February’s most-read: M. Slavin, Icelandic


Steven Hedlund

Published on
February 27, 2011

Curious what your fellow SeafoodSource readers are viewing? Here’s a look at SeafoodSource’s five most-read stories and commentaries of February 2011:

5) There’s been quite a shake-up at the Icelandic Group. Just four days into February, Icelandic Group CEO Finnbogi Baldvinsson and three other company executives quit over plans to break up one of Europe’s largest seafood suppliers. Chairman Brynjólfur Bjarnason shiftly stepped in as the company’s CEO to lead a new executive management team.

4) The U.S. Department of Agriculture on 18 February released its much-anticipated rule for inspecting domestic and imported catfish. The rule, which stems from a measure in the 2008 Farm Bill, drew praise from the domestic catfish industry and criticism from imported-seafood interests. However, the rule is only a draft, and a lot of questions still remain unanswered, including whether the U.S. Food and Drug Administration will be relieved of its catfish-inspection responsibility and whether pangasius will be included in the new USDA program.

3) Speaking of pangasius, the World Wildlife Fund seems to be pursuing a vendetta against Vietnam’s pangasius industry. Mike Urch’s commentary, titled “WWF campaign against pangasius gathers pace,” drew a lot of interest from SeafoodSource readers this month. It’s a must-read.

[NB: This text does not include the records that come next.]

(** [Config.get] *)
Definition get (config : ConfigParser.t) (section opt : string)
    (default_value : option string) : string :=
  try_except (ConfigParser.get config section opt)
             (if_not_None default_value "").

(** [Config.getboolean] *)
Definition getboolean (config : ConfigParser.t) (section opt : string)
    (default_value : option bool) : bool :=
  try_except (ConfigParser.getboolean config section opt)
             (if_not_None default_value false).

(** [Config.getint] *)
Definition getint (config : ConfigParser.t) (section opt : string)
    (default_value : option Z) : Z :=
  try_except (ConfigParser.getint config section opt)
             (if_not_None default_value 0%Z).

(** [Config.getfloat] *)
Definition getfloat (config : ConfigParser.t) (section opt : string)
    (default_value : option pyfloat) : pyfloat :=
  try_except (ConfigParser.getfloat config section opt)
             (if_not_None default_value (Finite 0)).

(** [Config._parse_config] *)
Definition _parse_config (config : ConfigParser.t) : AppConfig :=
  mkAppConfig
    (UserConfig.mk
       (get config "user" "name" (Some ""))
       (get config "user" "password" (Some "")))
    (ProductConfig.mk
       (get config "product" "name" (Some ""))
       (get config "product" "id" (Some ""))
       (get config "product" "color" (Some ""))
       (get config "product" "version" (Some ""))
       (get config "product" "payment" (Some "全款购买"))
       (get config "product" "sets" (Some "")))
    (BrowserConfig.mk
       (get config "browser" "type" (Some "chrome"))
       (get config "browser" "driverPath" (Some ""))
       (getboolean config "browser" "headless" (Some false))
       (get config "browser" "userAgent" (Some ""))
       (get config "browser" "proxy" (Some "")))
    (ProcessConfig.mk
       (getint config "process" "thread" (Some 1%Z))
       (getfloat config "process" "interval" (Some (Finite 0.001)))
       (getint config "process" "retryTimes" (Some 3%Z))
       (getint config "process" "timeout" (Some 30%Z)))
    (NotifyConfig.mk
       (getboolean config "notify" "enableSound" (Some true))
       (getboolean config "notify" "enableEmail" (Some false))
       (get config "notify" "emailTo" (Some ""))
       (get config "notify" "emailFrom" (Some ""))
       (get config "notify" "emailPassword" (Some ""))).
(** * 99tech-challenge: a verification development

    Shallow embedding of the repository's code:
    - [Problem4]: the three [sum_to_n] implementations;
    - [Auth]: the [authenticateToken] middleware of problem 5;
    - [Controllers]: the user and auth controllers of problem 5;
    - [ScoreBoard]: the score update handler, the lock service and the
      rate-limit middleware of problem 6, and the leaderboard order. *)

From Stdlib Require Import ZArith Lia List String Ascii Bool.
From Stdlib Require Import Sorting.Sorted Sorting.Permutation.
From stdpp Require Import base gmap strings list sorting.

Local Open Scope Z_scope.
#[local] Set Warnings "-register-all,-clear-no-such-hyp".

(** * Problem 4: three ways to sum to n *)

Module Problem4.

(** ** Numbers

    A TypeScript [number] is an IEEE-754 double.  The functions below are
    applied to integers, and every operation of a double is correctly
    rounded: when the exact result of an operation on integers is an integer
    a double represents, the operation returns it.  [fl r] is that result;
    [None] stands for every other outcome (a rounded result, a fraction,
    NaN or undefined), which this integer model does not follow further. *)

Definition MAX_SAFE_INTEGER : Z := 2 ^ 53 - 1.

(** An integer of magnitude above 2^53 is a double exactly when its low bits,
    below the 53 bits of the significand, are zero (the exponent range is not
    reached by the sums here and is left out). *)
Definition representable (m : Z) : bool :=
  let a := Z.abs m in
  if a <=? 2 ^ 53 then true
  else a mod 2 ^ (Z.log2 a - 52) =? 0.

Definition fl (r : Z) : option Z :=
  if representable r then Some r else None.

Definition num_add (a b : Z) : option Z := fl (a + b).
Definition num_sub (a b : Z) : option Z := fl (a - b).
Definition num_mul (a b : Z) : option Z := fl (a * b).
Definition num_div (a b : Z) : option Z :=
  if (b =? 0) || negb (a mod b =? 0) then None else fl (a / b).

(** ** sum_to_n_a: recursion

    [fuel] bounds the depth of the call stack; [None] is also the outcome
    of a stack that runs out. *)
Fixpoint sum_to_n_a (fuel : nat) (n : Z) : option Z :=
  match fuel with
  | O => None
  | S fuel' =>
      if n =? 0 then Some 0
      else if n =? 1 then Some 1
      else
        m ← num_sub n 1;
        r ← sum_to_n_a fuel' m;
        num_add n r
  end.

(** ** sum_to_n_b: a table of partial sums

    A JS array: a cell is [None] when it is a hole (it reads as undefined).
    Writing at or past the end extends the array. *)
Abbreviation js_array := (list (option Z)).

Definition js_get (a : js_array) (i : Z) : option Z :=
  if i <? 0 then None else mjoin (a !! Z.to_nat i).

Definition js_set (a : js_array) (i : Z) (v : option Z) : js_array :=
  let k := Z.to_nat i in
  if (k <? length a)%nat then <[k := v]> a
  else a ++ replicate (k - length a) None ++ [v].

(** [for (let i = 2; i <= n; i++) sum[i] = sum[i - 1] + i] *)
Fixpoint sum_to_n_b_loop (fuel : nat) (i n : Z) (sum : js_array)
  : option js_array :=
  match fuel with
  | O => None
  | S fuel' =>
      if i <=? n then
        let cell := (j ← num_sub i 1; prev ← js_get sum j; num_add prev i) in
        i' ← num_add i 1;
        sum_to_n_b_loop fuel' i' n (js_set sum i cell)
      else Some sum
  end.

Definition sum_to_n_b (fuel : nat) (n : Z) : option Z :=
  let sum : js_array := [] in
  let sum := js_set sum 0 (Some 0) in
  let sum := js_set sum 1 (Some 1) in
  sum ← sum_to_n_b_loop fuel 2 n sum;
  js_get sum n.

(** ** sum_to_n_c: the closed form *)
Definition sum_to_n_c (n : Z) : option Z :=
  s ← num_add n 1;
  p ← num_mul n s;
  num_div p 2.

(** The value all three are meant to return. *)
Definition triangular (n : Z) : Z := n * (n + 1) / 2.

(** ** Proofs *)

Lemma representable_small m : Z.abs m <= 2 ^ 53 → representable m = true.
Proof.
  intros H. unfold representable. cbv zeta.
  destruct (Z.leb_spec (Z.abs m) (2 ^ 53)); [done | lia].
Qed.

Lemma fl_small m : Z.abs m <= 2 ^ 53 → fl m = Some m.
Proof. intros H. unfold fl. by rewrite representable_small. Qed.

Lemma representable_even m :
  0 <= m <= 2 ^ 54 → m mod 2 = 0 → representable m = true.
Proof.
  intros [H0 H1] Hev. unfold representable. cbv zeta.
  rewrite Z.abs_eq by lia.
  destruct (Z.leb_spec m (2 ^ 53)) as [|Hbig]; [done |].
  apply Z.eqb_eq.
  destruct (Z.eq_dec m (2 ^ 54)) as [-> | Hne]; [reflexivity |].
  assert (Hlog : Z.log2 m = 53).
  { apply Z.log2_unique; [lia |]. change (2 ^ (53 + 1)) with (2 ^ 54). lia. }
  rewrite Hlog. exact Hev.
Qed.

2) And the winner is? Well, we won’t know for another three weeks. But on 21 February the 11 finalists of the International Boston Seafood Show’s 2011 Seafood Excellence Awards were unveiled. Among the companies vying for the best new retail product and best new foodservice product are Dish Hospitality, Fishery Products International, Morey’s Seafood International, Phillips Foods and Icelandic USA.

1) M. Slavin & Sons filing for Chapter 11 bankruptcy protection was February’s most-read story. The news broke on 16 February. Founded in the early 1900s, M. Slavin & Sons is one of New York’s oldest and largest seafood vendors.